Monday, March 30, 2009

Mercantilism vs. hazard

Sorry it's been so long... doing some pro bono work, as it were, for the local school.

Now according to most economic histories, early modern England is supposed to be deeply mercantilist, believing that wealth and money are synomous, and interested in hoarding specie [the word itself incorporates the mercantilist view of money] via a positive balance of trade.  I've rarely seen this belief expressed in early modern English texts, though, and a nice article by Mark Notzloff helps explain why. He argues that by the end of the 16th century, mercantilism had become associated in English minds with Spanish policies, and the English colonists weren't finding gold anyway, so they were more likely to laud domestic production and circulation. I disagree with his ultimate claims about the Merchant of Venice (his literary text), but I like the broad historical claim. It reinforces the protocapitalist nature of risk. At this point I don't think there is any historical resolution to the contradictory economic aspects of risk: a) legitimizing because divine and b) the logical end of an idolatrous economic trend.   Tomorrow I'm going to declare a temporary end to the purely economic stuff and turn to games of chance (not literally - a pox upon the new Firekeepers casino down the road!).

Notzloff, Mark. “The Lead Casket: Capital, Mercantilism, and the Merchant of Venice.” Money and the Age of Shakespeare: Essays in New Economic Criticism. Ed. Linda Woodbridge. New York: Palgrave Macmillan, 2003. 159-172. 



Monday, March 23, 2009

Risk and inequities of wealth

I've been reading the book Suellyn lent me, Eric Beinhocker's The Origin of Wealth. I'm struck by the role he accords to chance within an economic system. According to him, it "above all" explains inequities in wealth and perhaps even the dynamic quality (not tending to equilibrium) of the whole system (86). I wonder if this chance is the same as the risk which is managed and cultivated within the system itself?  In any case, if Beinhocker is right, the relationship between risk and return in a capitalist system is mathematically valid (some have claimed that it's only a convention). 

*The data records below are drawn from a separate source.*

(* ===== verification/ModelAttempt.v ===== *)
(** * Model attempts

    [src/crates/alloyport-core/src/model_attempt.rs]: one possibly billed
    model request, recorded before it is sent and terminal after it
    returns. *)

From stdpp Require Import base strings relations list.
From S2P Require Import Prelude Digest Identity.

Module Attempt.

(** [enum ModelAttemptStatus]. *)
Inductive ModelAttemptStatus :=
| Prepared | Dispatching | Responded | Decoded | DecodeFailed | ConfirmedNotSent
| Failed | Ambiguous | CancelledAmbiguous.

#[global] Instance ModelAttemptStatus_eq_dec : EqDecision ModelAttemptStatus.
Proof. solve_decision. Defined.

(** [ModelAttemptStatus::is_terminal]. *)
Definition attempt_is_terminal (self : ModelAttemptStatus) : bool :=
  match self with
  | Decoded | DecodeFailed | ConfirmedNotSent | Failed | Ambiguous
  | CancelledAmbiguous => true
  | _ => false
  end.

(** [struct ModelUsage]. *)
Record ModelUsage := MkUsage {
  mu_input_tokens : N;
  mu_output_tokens : N;
  mu_cached_input_tokens : option N;
  mu_cost_micros : option N;
}.

#[global] Instance ModelUsage_eq_dec : EqDecision ModelUsage.
Proof. solve_decision. Defined.

(** [struct ModelAttemptSpec]. *)
Record ModelAttemptSpec := MkAttemptSpec {
  as_id : ModelAttemptId;
  as_episode_id : EpisodeId;
  as_attempt_number : N;
  as_request_digest : Sha256Digest;
  as_resolved_model_digest : Sha256Digest;
  as_deployment_digest : Sha256Digest;
  as_model_profile_digest : Sha256Digest;
  as_request_budget_digest : Sha256Digest;
  as_predecessor_attempt_id : option ModelAttemptId;
  as_predecessor_continuation_digest : option Sha256Digest;
}.

#[global] Instance ModelAttemptSpec_eq_dec : EqDecision ModelAttemptSpec.
Proof. solve_decision. Defined.

Definition MODEL_ATTEMPT_SCHEMA_V1 : N := 1.

(** [struct ModelAttemptRecord]: the schema version, the fields copied
    from the spec, the status and the evidence. *)
Record ModelAttemptRecord := MkAttempt {
  at_schema_version : N;
  at_spec : ModelAttemptSpec;
  at_status : ModelAttemptStatus;
  at_response_digest : option Sha256Digest;
  at_continuation_digest : option Sha256Digest;
  at_diagnostic_digest : option Sha256Digest;
  at_actual_model : option string;
  at_usage : option ModelUsage;
}.

#[global] Instance ModelAttemptRecord_eq_dec : EqDecision ModelAttemptRecord.
Proof. solve_decision. Defined.

Definition at_id (a : ModelAttemptRecord) : ModelAttemptId := as_id (at_spec a).

(** [enum ModelAttemptError]. *)
Inductive ModelAttemptError :=
| ZeroAttemptNumber
| EmptyActualModel
| InvalidTransition (from expected : ModelAttemptStatus)
| InvalidTerminal (status : ModelAttemptStatus).

#[global] Instance ModelAttemptError_eq_dec : EqDecision ModelAttemptError.
Proof. solve_decision. Defined.

(** [ModelAttemptRecord::new]. *)
Definition attempt_new (spec : ModelAttemptSpec)
    : result ModelAttemptError ModelAttemptRecord :=
  _ ← guard_err (as_attempt_number spec =? 0)%N ZeroAttemptNumber;
  Ok (MkAttempt MODEL_ATTEMPT_SCHEMA_V1 spec Prepared None None None None None).

(** [ModelAttemptRecord::require_status]. *)
Definition require_status (self : ModelAttemptRecord) (expected : ModelAttemptStatus)
    : result ModelAttemptError unit :=
  guard_err (bool_decide (at_status self <> expected))
    (InvalidTransition (at_status self) expected).

(** [ModelAttemptRecord::mark_dispatching]. *)
Definition mark_dispatching (self : ModelAttemptRecord)
    : result ModelAttemptError ModelAttemptRecord :=
  _ ← require_status self Prepared;
  Ok (MkAttempt (at_schema_version self) (at_spec self) Dispatching
        (at_response_digest self) (at_continuation_digest self)
        (at_diagnostic_digest self) (at_actual_model self) (at_usage self)).

(** [ModelAttemptRecord::record_response]. *)
Definition record_response (self : ModelAttemptRecord) (response_digest : Sha256Digest)
    (actual_model : option string) (usage : option ModelUsage)
    : result ModelAttemptError ModelAttemptRecord :=
  _ ← require_status self Dispatching;
  _ ← guard_err (match actual_model with
                 | Some model => trim_is_empty model
                 | None => false end) EmptyActualModel;
  Ok (MkAttempt (at_schema_version self) (at_spec self) Responded
        (Some response_digest) (at_continuation_digest self)
        (at_diagnostic_digest self) actual_model usage).

(** [ModelAttemptRecord::mark_decoded]. *)
Definition mark_decoded (self : ModelAttemptRecord) (continuation_digest : Sha256Digest)
    : result ModelAttemptError ModelAttemptRecord :=
  _ ← require_status self Responded;
  Ok (MkAttempt (at_schema_version self) (at_spec self) Decoded
        (at_response_digest self) (Some continuation_digest)
        (at_diagnostic_digest self) (at_actual_model self) (at_usage self)).

(** [ModelAttemptRecord::mark_decode_failed]. *)
Definition mark_decode_failed (self : ModelAttemptRecord)
    (diagnostic_digest : option Sha256Digest)
    : result ModelAttemptError ModelAttemptRecord :=
  _ ← require_status self Responded;
  Ok (MkAttempt (at_schema_version self) (at_spec self) DecodeFailed
        (at_response_digest self) (at_continuation_digest self)
        diagnostic_digest (at_actual_model self) (at_usage self)).

(** [ModelAttemptRecord::mark_response_failed]. *)
Definition mark_response_failed (self : ModelAttemptRecord)
    (diagnostic_digest : option Sha256Digest)
    : result ModelAttemptError ModelAttemptRecord :=
  _ ← require_status self Responded;
  Ok (MkAttempt (at_schema_version self) (at_spec self) Failed
        (at_response_digest self) (at_continuation_digest self)
        diagnostic_digest (at_actual_model self) (at_usage self)).

(** The terminals [finish_without_response] accepts. *)
Definition unanswered_terminal (s : ModelAttemptStatus) : bool :=
  match s with
  | ConfirmedNotSent | Failed | Ambiguous | CancelledAmbiguous => true
  | _ => false
  end.

(** [ModelAttemptRecord::finish_without_response]. *)
Definition finish_without_response (self : ModelAttemptRecord)
    (terminal : ModelAttemptStatus) (diagnostic_digest : option Sha256Digest)
    : result ModelAttemptError ModelAttemptRecord :=
  _ ← require_status self Dispatching;
  _ ← guard_err (negb (unanswered_terminal terminal)) (InvalidTerminal terminal);
  Ok (MkAttempt (at_schema_version self) (at_spec self) terminal
        (at_response_digest self) (at_continuation_digest self)
        diagnostic_digest (at_actual_model self) (at_usage self)).

(** ** Lemmas *)

Lemma require_status_bind {A} a s (k : result ModelAttemptError A) x :
  (_ ← require_status a s; k) = Ok x <-> at_status a = s /\ k = Ok x.
Proof.
  unfold require_status. rewrite guard_bind_Ok, bool_decide_eq_false.
  split; intros [H ?]; (split; [|done]); [by apply dec_stable|by intros []].
Qed.

Lemma mark_dispatching_total a :
  at_status a = Prepared -> exists a', mark_dispatching a = Ok a'
    /\ at_status a' = Dispatching /\ at_spec a' = at_spec a.
Proof. intros H. eexists. split; [by apply require_status_bind|done]. Qed.

#[global] Arguments attempt_new : simpl never.
#[global] Arguments mark_dispatching : simpl never.
#[global] Arguments record_response : simpl never.
#[global] Arguments mark_decoded : simpl never.
#[global] Arguments mark_decode_failed : simpl never.
#[global] Arguments mark_response_failed : simpl never.
#[global] Arguments finish_without_response : simpl never.

(** ** Reachable attempts *)

Inductive attempt_step : ModelAttemptRecord -> ModelAttemptRecord -> Prop :=
| step_dispatch a a' : mark_dispatching a = Ok a' -> attempt_step a a'
| step_response a d m u a' : record_response a d m u = Ok a' -> attempt_step a a'
| step_decoded a d a' : mark_decoded a d = Ok a' -> attempt_step a a'
| step_decode_failed a d a' : mark_decode_failed a d = Ok a' -> attempt_step a a'
| step_rejected a d a' : mark_response_failed a d = Ok a' -> attempt_step a a'
| step_unanswered a s d a' : finish_without_response a s d = Ok a' -> attempt_step a a'.

(** The evidence each status must hold. *)
Definition attempt_evidence (a : ModelAttemptRecord) : Prop :=
  (is_Some (at_continuation_digest a) <-> at_status a = Decoded)
  /\ match at_status a with
     | Prepared | Dispatching | ConfirmedNotSent | Ambiguous | CancelledAmbiguous =>
         at_response_digest a = None
     | Responded | Decoded | DecodeFailed => is_Some (at_response_digest a)
     | Failed => True
     end.

Lemma attempt_step_evidence a a' :
  attempt_evidence a -> attempt_step a a' ->
  attempt_evidence a' /\ at_spec a' = at_spec a /\ attempt_is_terminal (at_status a) = false
  /\ (is_Some (at_response_digest a) -> at_response_digest a' = at_response_digest a).
Proof.
  unfold attempt_evidence. intros [He1 He2] Hstep.
  destruct Hstep as [? ? H|? ? ? ? ? H|? ? ? H|? ? ? H|? ? ? H|? s ? ? H];
    apply require_status_bind in H as [Hs H];
    rewrite Hs in He1, He2; rewrite Hs;
    try (apply guard_bind_Ok in H as [Hg H]); simplify_eq; cbn.
  - naive_solver.
  - split_and!; [naive_solver|eauto|done|done|]. rewrite He2. by intros [? ?].
  - naive_solver.
  - naive_solver.
  - naive_solver.
  - apply negb_false_iff in Hg. destruct s; naive_solver.
Qed.

(** A model attempt holds exactly the evidence its status promises: in
    every reachable state a continuation is recorded iff the attempt was
    decoded, a response is recorded iff one came back (a rejection may
    have one), a recorded response is never replaced, the identity never
    changes and a terminal attempt accepts no further step. *)
Theorem attempt_evidence_invariant (spec : ModelAttemptSpec) (a0 a a' : ModelAttemptRecord)
    (Hnew : attempt_new spec = Ok a0) (Ha : rtc attempt_step a0 a)
    (Ha' : rtc attempt_step a a') :
  attempt_evidence a' /\ at_spec a' = spec
  /\ (is_Some (at_response_digest a) -> at_response_digest a' = at_response_digest a)
  /\ (attempt_is_terminal (at_status a) = true -> a' = a).
Proof.
  assert (attempt_evidence a0 /\ at_spec a0 = spec) as [H0 E0].
  { apply guard_bind_Ok in Hnew as [_ [= <-]]. split; [split; [|done]|done].
    split; [by intros [? ?]|done]. }
  assert (attempt_evidence a /\ at_spec a = spec) as [H1 E1].
  { clear Ha' Hnew. revert H0 E0. induction Ha as [|x y z Hxy _ IH]; [done|].
    intros Hx Ex. destruct (attempt_step_evidence _ _ Hx Hxy) as (? & ? & _ & _).
    apply IH; [done|congruence]. }
  clear Hnew Ha H0 E0 a0. induction Ha' as [|x y z Hxy _ IH]; [done|].
  destruct (attempt_step_evidence _ _ H1 Hxy) as (Hy & Ey & Ht & Hr).
  destruct (IH Hy ltac:(congruence)) as (Hz & Ez & Hr' & _).
  split_and!; [done|done| |congruence].
  intros Hs. rewrite Hr' by (by rewrite Hr). by apply Hr.
Qed.

(** *** Witness *)

Definition sample_attempt_spec : ModelAttemptSpec :=
  MkAttemptSpec (MkId "model-attempt-1" eq_refl) (MkId "episode-1" eq_refl) 1
    (from_bytes []) (from_bytes []) (from_bytes []) (from_bytes []) (from_bytes [])
    None None.

Definition sample_attempt (s : ModelAttemptStatus) (r c : option Sha256Digest)
    : ModelAttemptRecord :=
  MkAttempt 1 sample_attempt_spec s r c None None None.

Lemma attempt_evidence_invariant_witness :
  let d := from_bytes [Byte.x01] in
  attempt_evidence (sample_attempt Decoded (Some d) (Some d)).
Proof.
  intros d.
  refine (proj1 (attempt_evidence_invariant sample_attempt_spec
    (sample_attempt Prepared None None) (sample_attempt Dispatching None None)
    (sample_attempt Decoded (Some d) (Some d)) eq_refl _ _)).
  - eapply rtc_l; [|apply rtc_refl]. apply step_dispatch. reflexivity.
  - eapply rtc_l; [eapply (step_response _ d None None); reflexivity|].
    eapply rtc_l; [|apply rtc_refl]. eapply (step_decoded _ d). reflexivity.
Defined.

End Attempt.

I haven't read far enough to say for sure, but I'm not sure that Beinhocker's model successfully explains the major cooperative undertakings of essentially egalitarian societies in the paleolithic period. If economic systems tend toward the inequality of wealth and if wealth and power are socially synonymous, it's hard to imagine an egalitarian society commanding the kind of complex economy necessary to build, say, Stonehenge. No doubt there's an answer to this further on...


Beinhocker, Eric D. The Origin of Wealth: Evolution, Complexity, and the Radical Remaking of Economics. Boston, Mass: Harvard Business School Press, 2006. 



Friday, March 20, 2009

Bending the soul

This may be babble. Tell me.

I was reading Colin Renfrew's new book The Prehistory of Mind, and his discussion of the growth of religion in the context of "cognitive archaeology" set me to thinking about concepts of freedom or captivity in the soul in the Renaissance. Given Hawkes' insistence that religious and economic discourse in the period should never be separated, any presumed inclinations of the soul may also be understood as a kind of warping influence upon an at least conceptually neutral (or random) model. This is true even if the inclination in question is "natural" because one can only be inclined from some original imagined position. That some kind of alteration of form is implied seems clear when you look at the early popularity of the word "bent" to describe an inclination as Milton does in his famous sonnet XVI ("When I consider how my light is spent"): "my Soul more bent / To serve therewith my Maker," his speaker says. The "bent of the soul" was a popular phrase in the period.  Donne also alludes to it in his Holy Sonnet "Batter my heart, three person'd God." "Bent" means inclination, but it implies bending, which comes ultimately from binding (and a "bend" in nautical speak is still a binding knot).   There's lots more that could be said about the use of the word in those two poems, but there are epistemological implications as well. The dissolution of Aristotelian teleology in the 17th century could be seen as a kind of unbinding of the soul (and resented as such by many).  I'm thinking that chance, understood in discrete terms followed a similar path.  Chance in an earlier world is bent away from the verticality of the random by the will of God. But that means the concept of such verticality is there, even if it is never supposed to be in operation.

Sunday, March 8, 2009

Early modern center conference


This was a great little conference with some wonderful papers. I was intrigued by the fact that so many other presenters used some form of Powerpoint. It's true that the topic was image-friendly, but the tradition in history/literature conference papers is simply to read a paper. Maybe the discipline is changing! My favorite presentation was by Rachel Crawford. She demonstrated connections between English formal gardens and Milton's garden of paradise in Paradise Lost. I'm excited to be able to use this in teaching.

Here's a picture of flowers near the beach at Coal Oil Point from my morning run.


Crawford, Rachel. “Simplex Munditiis: English Formality and the Seventeenth-Century Garden.” Conference Paper, UCSB Early Modern Center, 2009.